Collected data entries
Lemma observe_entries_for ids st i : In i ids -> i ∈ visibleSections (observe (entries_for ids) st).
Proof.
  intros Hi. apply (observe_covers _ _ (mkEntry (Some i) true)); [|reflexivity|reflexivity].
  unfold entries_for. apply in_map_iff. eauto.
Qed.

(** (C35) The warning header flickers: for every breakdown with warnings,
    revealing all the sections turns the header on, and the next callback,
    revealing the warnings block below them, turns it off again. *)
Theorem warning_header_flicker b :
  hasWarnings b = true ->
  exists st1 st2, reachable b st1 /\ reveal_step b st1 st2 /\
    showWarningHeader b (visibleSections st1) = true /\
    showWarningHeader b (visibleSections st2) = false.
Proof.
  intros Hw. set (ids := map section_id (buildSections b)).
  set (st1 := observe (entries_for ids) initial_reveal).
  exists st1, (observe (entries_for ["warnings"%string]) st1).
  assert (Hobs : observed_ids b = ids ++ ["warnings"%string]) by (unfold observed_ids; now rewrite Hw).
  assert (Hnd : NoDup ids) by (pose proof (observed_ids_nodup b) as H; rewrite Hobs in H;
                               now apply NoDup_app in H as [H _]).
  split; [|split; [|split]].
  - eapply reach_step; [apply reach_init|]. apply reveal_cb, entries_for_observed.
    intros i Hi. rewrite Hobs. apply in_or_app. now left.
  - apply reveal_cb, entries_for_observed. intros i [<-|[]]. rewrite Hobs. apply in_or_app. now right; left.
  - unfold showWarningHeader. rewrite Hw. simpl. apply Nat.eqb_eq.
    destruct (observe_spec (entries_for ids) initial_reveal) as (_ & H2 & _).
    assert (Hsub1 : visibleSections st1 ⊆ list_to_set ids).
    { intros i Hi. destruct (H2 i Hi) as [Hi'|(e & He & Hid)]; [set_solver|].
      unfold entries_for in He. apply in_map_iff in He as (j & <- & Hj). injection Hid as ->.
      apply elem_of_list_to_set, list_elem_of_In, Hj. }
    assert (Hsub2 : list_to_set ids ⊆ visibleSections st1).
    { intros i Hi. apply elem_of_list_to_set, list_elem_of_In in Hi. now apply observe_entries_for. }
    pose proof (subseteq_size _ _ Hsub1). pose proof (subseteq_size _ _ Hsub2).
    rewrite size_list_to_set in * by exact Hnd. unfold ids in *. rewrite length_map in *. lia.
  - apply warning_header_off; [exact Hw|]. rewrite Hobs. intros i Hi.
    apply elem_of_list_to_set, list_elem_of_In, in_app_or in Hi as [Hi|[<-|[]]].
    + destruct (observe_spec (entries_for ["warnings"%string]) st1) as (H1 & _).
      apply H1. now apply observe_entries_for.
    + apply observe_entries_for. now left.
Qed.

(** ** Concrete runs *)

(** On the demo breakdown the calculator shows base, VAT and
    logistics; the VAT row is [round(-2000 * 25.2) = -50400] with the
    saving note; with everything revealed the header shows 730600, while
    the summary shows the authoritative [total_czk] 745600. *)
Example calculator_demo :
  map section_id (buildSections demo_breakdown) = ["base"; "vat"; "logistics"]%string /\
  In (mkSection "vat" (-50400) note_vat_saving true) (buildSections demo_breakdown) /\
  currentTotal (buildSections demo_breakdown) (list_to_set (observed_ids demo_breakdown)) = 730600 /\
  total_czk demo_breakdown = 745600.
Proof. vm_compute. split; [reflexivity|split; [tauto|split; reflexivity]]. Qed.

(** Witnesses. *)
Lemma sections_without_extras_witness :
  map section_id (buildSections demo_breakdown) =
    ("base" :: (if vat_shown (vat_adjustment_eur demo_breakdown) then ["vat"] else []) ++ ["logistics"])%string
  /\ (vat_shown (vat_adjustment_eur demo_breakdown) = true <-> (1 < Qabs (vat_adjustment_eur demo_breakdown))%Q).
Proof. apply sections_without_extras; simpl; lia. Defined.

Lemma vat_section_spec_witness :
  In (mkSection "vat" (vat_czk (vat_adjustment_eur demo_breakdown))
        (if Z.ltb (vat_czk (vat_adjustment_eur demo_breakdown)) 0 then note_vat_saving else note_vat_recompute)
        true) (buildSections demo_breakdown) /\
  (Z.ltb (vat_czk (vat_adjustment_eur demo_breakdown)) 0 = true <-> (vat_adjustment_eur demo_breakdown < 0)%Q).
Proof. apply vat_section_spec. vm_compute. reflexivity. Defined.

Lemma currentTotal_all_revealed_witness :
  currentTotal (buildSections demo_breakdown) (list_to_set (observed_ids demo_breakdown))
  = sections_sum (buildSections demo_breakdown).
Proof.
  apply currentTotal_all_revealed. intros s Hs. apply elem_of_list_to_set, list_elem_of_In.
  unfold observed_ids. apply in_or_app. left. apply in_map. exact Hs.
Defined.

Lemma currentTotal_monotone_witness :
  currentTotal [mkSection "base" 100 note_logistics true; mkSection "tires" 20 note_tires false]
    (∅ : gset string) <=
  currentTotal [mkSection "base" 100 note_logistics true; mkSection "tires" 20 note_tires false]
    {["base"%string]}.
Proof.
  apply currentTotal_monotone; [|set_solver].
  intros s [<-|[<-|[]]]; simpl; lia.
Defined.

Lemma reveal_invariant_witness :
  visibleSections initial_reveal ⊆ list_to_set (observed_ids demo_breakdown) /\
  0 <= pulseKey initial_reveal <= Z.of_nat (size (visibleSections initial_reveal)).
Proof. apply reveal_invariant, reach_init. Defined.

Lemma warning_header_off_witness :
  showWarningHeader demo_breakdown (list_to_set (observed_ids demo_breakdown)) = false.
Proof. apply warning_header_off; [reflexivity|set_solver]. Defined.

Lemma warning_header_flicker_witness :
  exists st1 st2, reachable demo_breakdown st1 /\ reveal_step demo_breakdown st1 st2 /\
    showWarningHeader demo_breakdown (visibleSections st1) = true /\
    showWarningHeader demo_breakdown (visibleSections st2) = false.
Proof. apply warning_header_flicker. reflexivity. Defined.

### WHAT TO WORK ON
Having output the line that contains "(** (C35) The", stop. Every line before it, back to the first line of the data, must be reproduced exactly.

### TASK RESULT
Lemma observe_entries_for ids st i : In i ids -> i ∈ visibleSections (observe (entries_for ids) st).
Proof.
  intros Hi. apply (observe_covers _ _ (mkEntry (Some i) true)); [|reflexivity|reflexivity].
  unfold entries_for. apply in_map_iff. eauto.
Qed.

(** (C35) The warning header flickers: for every breakdown with warnings,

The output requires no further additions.